Le lendemain, je me réveille le sourire aux lèvres, un peu hébétée sous le coup de l’alcool et de la jolie soirée passée avec mon petit Hongrois.
Puis le doute m’assaille.
Ca garçon que je n’appelle pas encore Prince, mais dont je ne sais pas prononcer le prénom correctement et encore moins l’épeler, ce Prince-en-devenir aurait-il osé résister à l’un de mes caprices, deux heures après notre premier baiser ?
Je tente de dissiper la brume vodkaesque qui fait obstacle à mes souvenirs. Je ne sais plus bien ce que j’ai dit, ou plutôt ce que j’ai exigé, mais une chose est sûre : lorsque je suis partie à toutes jambes à l’étage supérieur pour bouder, Prince ne m’a pas courue après. Il ne m’a pas implorée de rester auprès de lui pour l’illuminer de mon sourire ravageur. Pis, il est retourné tranquillement dans sa chambre en attendant que j’aie fini mon caprice, sûr que je reviendrai, la queue entre les jambes.
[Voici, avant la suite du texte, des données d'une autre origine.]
Definition transcribe_audio (agent : Agent) (audio_file_path : string)
  : ST Sys string :=
  match agent with
  | OpenAIAgent | AnthropicAgent => answer (client_transcribe w agent audio_file_path)
  | GoogleAIAgent =>
      AudioProcessor_init ;;;
      transcribe_with_whisper audio_file_path
  end.

(** [GoogleAIAgent.__init__]: a failed probe of the configured model only
    selects the fallback model. *)
Definition GoogleAIAgent_init : ST Sys unit :=
  match GOOGLE_API_KEY (config w) with
  | None | Some EmptyString =>
      raise (ValueError "GOOGLE_API_KEY es requerida para usar Google AI")
  | Some _ =>
      try_except
        (check (client_init w GoogleAIAgent) ;;;
         _ <- call_model GoogleAIAgent TestPrompt ;;
         ret tt)
        (fun _ => ret tt)
  end.

(** [AIAgentFactory.create_agent]. *)
Definition create_agent : ST Sys Agent :=
  let provider := AI_PROVIDER (config w) in
  if bool_decide (provider = "openai")
  then check (client_init w OpenAIAgent) ;;; ret OpenAIAgent
  else if bool_decide (provider = "anthropic")
  then check (client_init w AnthropicAgent) ;;; ret AnthropicAgent
  else if bool_decide (provider = "google")
  then GoogleAIAgent_init ;;; ret GoogleAIAgent
  else raise (ValueError ("Proveedor de IA no soportado: " +:+ provider)).

(** *** video_processor.py *)

(** [VideoProcessor.__init__]: the audio processor, the agent of the
    configured provider, and an empty list of temporary files. *)
Definition VideoProcessor_init : ST Sys Agent :=
  AudioProcessor_init ;;;
  agent <- create_agent ;;
  modify (set_temp_files (fun _ => [])) ;;;
  ret agent.

Definition _transcribe_audio (agent : Agent) (audio_path : string)
  : ST Sys string :=
  if bool_decide (TRANSCRIPTION_MODEL (config w) = "whisper")
  then transcribe_with_whisper audio_path
  else transcribe_audio agent audio_path.

Definition _format_summary_content (result : Result) : string :=
  let info := video_info result in
  let content :=
    nl +:+
    "RESUMEN DE VIDEO" +:+ nl +:+
    replicate_char 50 "=" +:+ nl +:+
    nl +:+
    "INFORMACIÓN DEL VIDEO:" +:+ nl +:+
    "- Archivo: " +:+ upper (format info) +:+ nl +:+
    "- Duración: " +:+ format_2f w (duration info) +:+ " segundos" +:+ nl +:+
    "- Tamaño: " +:+ format_2f w (size_mb info) +:+ " MB" +:+ nl +:+
    "- Resolución: " +:+ str_Z (fst (size info)) +:+ "x"
                     +:+ str_Z (snd (size info)) +:+ nl +:+
    "- FPS: " +:+ str_float w (fps info) +:+ nl +:+
    nl +:+
    "CONFIGURACIÓN:" +:+ nl +:+
    "- Proveedor de IA: " +:+ upper (ai_provider result) +:+ nl +:+
    "- Modelo de transcripción: " +:+ upper (transcription_model result) +:+ nl +:+
    "- Procesado el: " +:+ processed_at result +:+ nl +:+
    nl +:+
    "TRANSCRIPCIÓN COMPLETA:" +:+ nl +:+
    replicate_char 30 "-" +:+ nl +:+
    transcript result +:+ nl +:+
    nl +:+
    "RESUMEN GENERADO:" +:+ nl +:+
    replicate_char 30 "-" +:+ nl +:+
    summary result +:+ nl +:+
    nl +:+
    replicate_char 50 "=" +:+ nl +:+
    "        " in
  strip content.

Definition _save_result (result : Result) (video_path : string)
  : ST Sys string :=
  let video_name := Path.stem video_path in
  now <- datetime_now ;;
  let timestamp := strftime_seconds now in
  let output_filename := video_name +:+ "_resumen_" +:+ timestamp +:+ ".txt" in
  let output_path := Path.join (VIDEO_OUTPUT_FOLDER (config w)) output_filename in
  let content := _format_summary_content result in
  check (open_text w output_path) ;;;
  modify (set_files (fun f => {[output_path]} ∪ f)) ;;;
  check (write_text w output_path content) ;;;
  modify (set_written (fun l => l ++ [(output_path, content)])) ;;;
  ret output_path.

Definition _cleanup_temp_files : ST Sys unit :=
  l <- gets temp_files ;;
  match l with
  | [] => ret tt
  | _ :: _ =>
      cleanup_temp_files l ;;;
      modify (set_temp_files (fun _ => []))
  end.

(** [size_mb > MAX_VIDEO_SIZE_MB]. *)
Definition too_large (info : VideoInfo) : bool :=
  negb (Qle_bool (size_mb info) (inject_Z (MAX_VIDEO_SIZE_MB (config w)))).

(** [format.lower() in [fmt.lower() for fmt in SUPPORTED_FORMATS]]. *)
Definition supported (info : VideoInfo) : bool :=
  str_in (lower (format info)) (map lower (SUPPORTED_FORMATS (config w))).

(** The [try] block of [process_video]. *)
Definition process_video_body (agent : Agent) (video_path : string)
  : ST Sys Result :=
  enter ExistenceCheck ;;;
  ex <- path_exists video_path ;;
  if negb ex
  then raise (FileNotFoundError ("Video no encontrado: " +:+ video_path))
  else
    enter Metadata ;;;
    video_info <- get_video_info video_path ;;
    enter SizePolicy ;;;
    if too_large video_info
    then raise (ValueError ("Video demasiado grande: "
                  +:+ format_2f w (size_mb video_info) +:+ "MB > "
                  +:+ str_Z (MAX_VIDEO_SIZE_MB (config w)) +:+ "MB"))
    else
      enter FormatPolicy ;;;
      if negb (supported video_info)
      then raise (ValueError ("Formato no soportado: " +:+ format video_info))
      else
        enter AudioExtraction ;;;
        audio_path <- extract_audio_from_video video_path None ;;
        modify (set_temp_files (fun l => l ++ [audio_path])) ;;;
        enter Transcription ;;;
        transcript <- _transcribe_audio agent audio_path ;;
        enter Summarization ;;;
        summary <- generate_summary agent transcript video_info ;;
        now <- datetime_now ;;
        let result :=
          {| video_path := video_path;
             video_info := video_info;
             transcript := transcript;
             summary := summary;
             processed_at := isoformat now;
             ai_provider := AI_PROVIDER (config w);
             transcription_model := TRANSCRIPTION_MODEL (config w) |} in
        enter Persistence ;;;
        output_file <- _save_result result video_path ;;
        ret result.

(** [process_video]: the body, an [except] clause that logs and re-raises,
    and the [finally] clause that cleans up. *)
Definition process_video (agent : Agent) (video_path : string)
  : ST Sys Result :=
  try_finally (process_video_body agent video_path) _cleanup_temp_files.

(** The first loop of [process_folder]: the files of the folder whose
    extension is in the allow-list. *)
Fixpoint collect_video_files (folder_path : string) (supported_formats : list string)
    (names : list string) : ST Sys (list string) :=
  match names with
  | [] => ret []
  | file :: rest =>
      let file_path := Path.join folder_path file in
      isfile <- path_isfile file_path ;;
      tail <- collect_video_files folder_path supported_formats rest ;;
      let file_ext := Path.drop_first (lower (Path.suffix file)) in
      if isfile && str_in file_ext supported_formats
      then ret (file_path :: tail)
      else ret tail
  end.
Non seulement il avait raison, mais à mon retour, il ronflait bruyamment, allongé tout habillé sur son lit (vision sexy s’il en est).
Ce matin, trois possibilités s’offrent donc à moi :
1. Mettre mon comportement sur le compte de l’alcool et ignorer royalement Prince. Il n’avait qu’à me courir après quand je suis partie bouder, na.
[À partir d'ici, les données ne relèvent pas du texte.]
(** ** Appends *)

(** C2, as the code has it.  An append puts its record at the end of
    the buffer of its kind and leaves the other buffers alone; it returns
    no error; it starts a flush, on a thread of its own, exactly when the
    length of that buffer after the append is at least the batch size:
    this holds for the append step and the [go] step of an append in any
    interleaving, and for a call that runs alone from a state where the
    mutex is free.  In a run from construction in which the application
    only appends and the ticker never fires, with fewer appends of each
    kind than the batch size, nothing is swapped out or sent, every
    buffer holds what was appended to it, and once the calls have
    returned each buffer holds exactly the records of the calls of its
    kind.  Where appends of one kind, run one after the other, bring the
    buffer of that kind to exactly the batch size, the last one starts a
    flush, and once that flush has run the four buffers are empty and the
    calls of [send] for the path of that kind are: one, if the kind is
    logs, spans or metrics; one for each record, that is as many as the
    batch size, if the kind is jobs. *)
Theorem append_buffers_and_flushes_at_batch_size σ0 sch σ :
  initial σ0 → run sch σ0 = Some σ →
  (∀ t r pc env σ',
     threads σ !! t = Some (TAdd r pc) → step (ARun t env) σ = Some σ' →
     match pc with
     | ALock =>
         bufferMu (client σ) = None ∧
         threads σ' !! t = Some (TAdd r AAppend) ∧
         ∀ k, buffer k (client σ') = buffer k (client σ)
     | AAppend =>
         (∀ k, buffer k (client σ') = buffer k (client σ) ++ pick k r) ∧
         events σ' = events σ ++ [EvAppend t r] ∧
         threads σ' !! t
         = Some (TAdd r (AUnlock
             (bool_decide
                (Config.BatchSize (config (client σ))
                 ≤ Z.of_nat (length (buffer (kind_of r) (client σ')))))))
     | AUnlock b =>
         threads σ' !! t = Some (TAdd r (AGo b)) ∧
         bufferMu (client σ') = None ∧
         ∀ k, buffer k (client σ') = buffer k (client σ)
     | AGo b =>
         threads σ'
         = <[t := TAdd r AReturn]> (threads σ)
           ++ (if b then [TFlush FLock] else []) ∧
         client σ' = client σ
     | AReturn => False
     end) ∧
  (∀ op r env,
     op_rec op = Some r → panicked σ = false → bufferMu (client σ) = None →
     ∃ σ',
       run (ACall op :: steps (length (threads σ)) 4 env) σ = Some σ' ∧
       (∀ k, buffer k (client σ') = buffer k (client σ) ++ pick k r) ∧
       threads σ'
       = threads σ ++ TAdd r AReturn
         :: (if bool_decide
                  (Config.BatchSize (config (client σ))
                   ≤ Z.of_nat (length (buffer (kind_of r) (client σ'))))
             then [TFlush FLock] else []) ∧
       sends (events σ') = sends (events σ)) ∧
  (Forall append_only sch →
   (∀ k, Z.of_nat (length (calls k sch))
         < Config.BatchSize (config (client σ))) →
   sends (events σ) = [] ∧
   (∀ t s, EvSwap t s ∉ events σ) ∧
   (∀ t th, threads σ !! t = Some th → flush_pc th = None) ∧
   (∀ k, buffer k (client σ) = appended k (events σ)) ∧
   (∀ k, (length (buffer k (client σ)) ≤ length (calls k sch))%nat) ∧
   (returned σ → ∀ k, buffer k (client σ) ≡ₚ calls k sch)) ∧
  (∀ k ops rs op r env,
     Forall2 (λ op r, op_rec op = Some r) ops rs → op_rec op = Some r →
     Forall (λ r, kind_of r = k) (rs ++ [r]) →
     Z.of_nat (length (buffer k (client σ)) + length rs + 1)
       = Config.BatchSize (config (client σ)) →
     panicked σ = false → bufferMu (client σ) = None →
     let t := (length (threads σ) + length ops)%nat in
     let snap := snapshot_of (appends (rs ++ [r]) (client σ)) in
     let ds := (λ x, send (client σ) x.1 x.2 env) <$> routes snap in
     ∃ σ',
       run (one_by_one (length (threads σ)) env (ops ++ [op])
            ++ steps (S t) (7 + length (jobs snap)) env) σ = Some σ' ∧
       (∀ k', buffer k' (client σ') = []) ∧
       held k snap = buffer k (client σ) ++ rs ++ [r] ∧
       sends (events σ') = sends (events σ) ++ ds ∧
       Z.of_nat (length (attempts k ds))
       = if decide (k = KJob) then Config.BatchSize (config (client σ))
         else 1).
Proof.
  intros H0 Hrun.
  assert (reachable σ) as Hr by by exists σ0, sch.
  pose proof (reachable_BatchSize _ Hr) as Hpos.
  split; [|split; [|split]].
  - intros t r pc env σ' Hth Hstep.
    pose proof (lookup_lt_Some _ _ _ Hth) as Hlt.
    destruct (step_inv _ _ _ Hstep) as [Hp _].
    unfold step in Hstep. rewrite Hp, Hth in Hstep. simpl in Hstep.
    destruct pc as [| |b|b|]; simpl in Hstep.
    + unfold Lock in Hstep.
      destruct (bufferMu (client σ)) eqn:Hmu; simplify_eq/=.
      split; [done|]. split; [by apply commit_lookup_self|]. by intros [].
    + destruct (append r (client σ)) as [c' b] eqn:Happ. simplify_eq/=.
      pose proof (append_spec _ _ _ _ Happ) as (_&_&_&_&_&Hbuf&Hb).
      split; [done|]. split; [done|].
      rewrite commit_lookup_self by done. do 3 f_equal.
      rewrite Hb. unfold reached.
      destruct (Z.leb_spec (Config.BatchSize (config (client σ)))
                  (Z.of_nat (length (buffer (kind_of r) c')))).
      * by rewrite bool_decide_eq_true_2.
      * rewrite bool_decide_eq_false_2; [done|lia].
    + simplify_eq/=. split; [by apply commit_lookup_self|].
      split; [done|]. by intros [].
    + destruct b; simplify_eq/=; by rewrite ?app_nil_r.
    + done.
  - intros op r env Hop Hp Hmu. exists (after_add r σ).
    split; [by apply run_add|].
    unfold after_add. destruct (append r (client σ)) as [c' b] eqn:Happ.
    pose proof (append_spec _ _ _ _ Happ) as (_&_&_&_&_&Hbuf&Hb).
    simpl. split; [done|]. split.
    + do 2 f_equal. rewrite Hb. unfold reached.
      destruct (Z.leb_spec (Config.BatchSize (config (client σ)))
                  (Z.of_nat (length (buffer (kind_of r) c')))).
      * by rewrite bool_decide_eq_true_2.
      * rewrite bool_decide_eq_false_2; [done|lia].
    + rewrite sends_app. destruct b; simpl; by rewrite app_nil_r.
  - intros Hall HB.
    destruct (quiet_run _ _ _ H0 Hrun Hall HB)
      as (Hctx & Htick & Hths & Hevs & Hadds & Hbuf).
    split; [by apply sends_appends|].
    split; [intros t s [? [? ?]]%Hevs; done|].
    split; [intros t th Hq%Hths; by destruct th as [|?|[]|[]]|].
    split; [|split].
    + intros k. rewrite (reachable_conserved _ Hr k).
      by rewrite swapped_appends.
    + intros k. rewrite (Permutation_length (Hbuf k)), <-Hadds.
      clear. unfold landed, adds.
      induction (threads σ) as [|th ths IH]; [done|].
      rewrite !bind_cons, !length_app.
      pose proof (landed_le_adds k th). lia.
    + intros Hret k. rewrite (Hbuf k), <-Hadds.
      by rewrite landed_returned.
  - intros k ops rs op r env Hops Hop Hk HB Hp Hmu t snap ds.
    apply Forall_app in Hk as [Hk Hkr]. rewrite Forall_singleton in Hkr.
    assert (Z.of_nat (length (buffer k (client σ)) + length rs)
            < Config.BatchSize (config (client σ))) as Hlt by lia.
    pose proof (run_adds env k ops rs σ Hops Hk Hlt Hp Hmu) as Hadds.
    pose proof (reachable_run _ _ _ Hr Hadds) as Hr1.
    destruct (appends_spec rs (client σ)) as (Hcfg & Hmu1 & Hctx1 & Hbuf1).
    assert (length (threads (after_adds rs σ)) = t) as Hlen.
    { unfold t. simpl. rewrite length_app, length_fmap.
      by rewrite (Forall2_length _ _ _ Hops). }
    destruct (run_add_flush env (after_adds rs σ) op r Hr1 Hop)
      as (σ' & Hrun' & Hev & Hheld & Hempty); [done|simpl; congruence| |].
    { simpl. rewrite Hcfg, Hkr, Hbuf1, length_app, (pick_same _ _ Hk). lia. }
    rewrite Hlen in Hrun'. simpl client in Hrun', Hev, Hheld.
    rewrite <-appends_snoc in Hrun', Hev, Hheld.
    exists σ'. split; [|split; [done|split; [|split]]].
    + rewrite one_by_one_app, <-app_assoc, run_app, Hadds.
      cbn [one_by_one mbind option_bind]. rewrite app_nil_r. exact Hrun'.
    + unfold snap. rewrite (Hheld k), Hbuf1, (pick_same _ _ Hk), Hkr.
      by rewrite decide_True, <-app_assoc.
    + unfold ds, snap. rewrite Hev, !sends_app. simpl events. rewrite sends_app.
      rewrite sends_imap_append, app_nil_r. simpl sends at 2.
      rewrite sends_sent. f_equal. apply list_fmap_ext.
      intros _ [ep p] _. simpl. apply send_frame; [done|done].
    + subst ds. rewrite attempts_routes.
      assert (held k snap = buffer k (client σ) ++ rs ++ [r]) as Hh.
      { unfold snap. rewrite (Hheld k), Hbuf1, (pick_same _ _ Hk), Hkr.
        by rewrite decide_True, <-app_assoc. }
      assert (length (held k snap)
              = Z.to_nat (Config.BatchSize (config (client σ)))) as Hn.
      { rewrite Hh, !length_app. simpl. lia. }
      unfold nonempty. destruct k; simpl in Hn |- *.
      1-3: rewrite bool_decide_eq_true_2; [done|rewrite Hn; lia].
      rewrite length_fmap in Hn. lia.
Qed.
2. La prochaine fois que je le croise, lui lâcher un petit sourire gêné, genre « c’était sympa, mais j’ai une réputation à préserver, moi »
3. Assumer pleinement, et proposer à Prince de tirer le meilleur parti des cent heures qui nous restent à passer dans la même ville. Sans penser au lendemain, hein ; je suis peut-être une fille, mais je sais me tenir.
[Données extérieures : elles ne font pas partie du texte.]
(** While the game runs a frame is pending and one key listener is
    bound; while it is paused none is; never more than one is. *)
Lemma wiring g :
  reachable g ->
  (gameStatus g = StRun ->
   (1 <= requested g)%nat /\ listeners (snake g) = 1%nat) /\
  (gameStatus g = StPause -> listeners (snake g) = 0%nat) /\
  (listeners (snake g) <= 1)%nat.
Proof.
  intros R. unfold reachable in R. remember main as g0 eqn:E0.
  induction R as [g0|g0 g g' _ IH S]; subst g0.
  - cbn. repeat split; try discriminate. lia.
  - destruct (IH eq_refl) as (Run & Pau & Le). clear IH.
    destruct S as [g n time rs g1 rs1 Rq L|g b|g key].
    + destruct (loop_page _ _ _ _ _ L) as (Li & Idle & Live).
      cbn [snake set_requested gameStatus requested] in Li, Idle, Live.
      destruct (Status_eq_dec_run (gameStatus g)) as [R|NR].
      * destruct (Run R) as [_ L1].
        destruct (Live R) as [[S1 R1]|[S1 R1]]; rewrite S1, Li, L1;
          repeat split; try discriminate; lia.
      * rewrite (Idle NR). cbn [gameStatus snake set_requested].
        repeat split; try assumption; intros; contradiction.
    + destruct b; cbn [click]; destruct (gameStatus g) eqn:St; cbn;
        repeat split; intros; try congruence; try lia;
        try (destruct (Run eq_refl); (assumption || lia));
        try (rewrite (Pau eq_refl); (reflexivity || lia)).
    + destruct (keydown_page key g) as (-> & -> & ->).
      split; [exact Run|split; [exact Pau|exact Le]].
Qed.
(** X16: a file whose name has only a leading dot, such as [.jpg], has no
    extension for [splitext]; [upload_file] answers such an upload with
    400 "Invalid file type" and stores nothing, also when what follows
    the dot is on the allow-list. *)
Theorem hidden_file_is_refused (req : App.request) (uuid1 uuid2 : string)
    (fs : Os.filesystem) (rest content : string) (q : float) :
  App.lookup "file" (App.files req)
    = Some (App.FileStorage (String "." rest) content) ->
  App.quality_of float_of_str req = inr q ->
  (forall k, String.get k rest <> Some "."%char
             /\ String.get k rest <> Some "/"%char) ->
  App.upload_file float_of_str req uuid1 uuid2 fs
  = (fs, (App.Error
            "Invalid file type. Please use JPG, PNG, WebP, BMP, or TIFF.",
          400)).
Proof.
  intros Hf Hq Hrest. unfold App.upload_file. rewrite Hf.
  unfold App.quality_of in Hq. rewrite Hq. cbn [App.filename].
  rewrite (splitext_hidden rest Hrest). reflexivity.
Qed.

End HiddenFiles.

Lemma hidden_file_is_refused_witness :
  ReferenceFiles.upload_file
    (App.Request [("file"%string, App.FileStorage ".jpg" "abc")] [])
    "u1" "u2" ReferenceFiles.no_files
  = (ReferenceFiles.no_files,
     (App.Error
        "Invalid file type. Please use JPG, PNG, WebP, BMP, or TIFF.", 400)).
Proof.
  apply (@hidden_file_is_refused Reference.pillow Reference.sklearn
           ReferenceFiles.image_files ReferenceFiles.float_of_str
           (App.Request [("file"%string, App.FileStorage ".jpg" "abc")] [])
           "u1" "u2" ReferenceFiles.no_files "jpg" "abc"
           (Finite (Float64.round 80))).
  - reflexivity.
  - vm_compute. reflexivity.
  - intros k. do 4 (destruct k as [| k]; [split; discriminate |]).
    split; discriminate.
Defined.

Lemma download_follows_join_witness :
  ReferenceFiles.download_file ReferenceFiles.folders
    (Os.write ReferenceFiles.no_files
       "static/downloads/compressed_u2.jpg" "abc")
    "compressed_u2.jpg"
  = (App.Attachment "static/downloads/compressed_u2.jpg"
       "compressed_compressed_u2.jpg" "image/jpeg", 200)
  /\ ReferenceFiles.download_file ReferenceFiles.folders
       ReferenceFiles.no_files ""
     = (App.Error "Error downloading file", 500).
Proof.
  split.
  - destruct (@download_follows_join ReferenceFiles.flask
                ReferenceFiles.folders
                (Os.write ReferenceFiles.no_files
                   "static/downloads/compressed_u2.jpg" "abc")
                "compressed_u2.jpg") as [_ Hfound].
    destruct Hfound as [Hsent _]; [left; discriminate |].
    apply Hsent. reflexivity.
  - destruct (@download_follows_join ReferenceFiles.flask
                ReferenceFiles.folders ReferenceFiles.no_files "")
      as [_ Hfound].
    destruct Hfound as [_ Hraised]; [right; reflexivity |].
    apply (Hraised (Py.Exn "IsADirectoryError" "static/downloads/")).
    reflexivity.
Defined.

Section FailedUploads.

Context {pillow : Pillow} {sklearn : Sklearn} {image_files : ImageFiles}.

Variable float_of_str : string -> Py.result float.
Sans surprise, je privilégie la troisième solution, qui me semble présenter le plus de risques. J’entrouvre donc – le plus discrètement possible – ma porte dans l’espoir de guetter le lever du futur Roi-soleil. A 15 heures, le voici qui émerge péniblement de sa chambre. Le dortoir étant petit, je repère aussitôt sa mine défraichie et, plus enjouée que jamais, lui propose d’aller boire un café pour se remettre des excès de la veille.
La, je lis pour la première fois dans les yeux de Prince un sentiment que j’y retrouverai maintes et maintes fois tout au long de notre relation : la panique à l’état pur. Son regard de biche prise dans les phares de voiture (ou de Roi marchant vers la guillotine, au choix) n’augure rien de bon.
Mais je ne m’appelle pas Bulldozer pour rien. A l’attaque.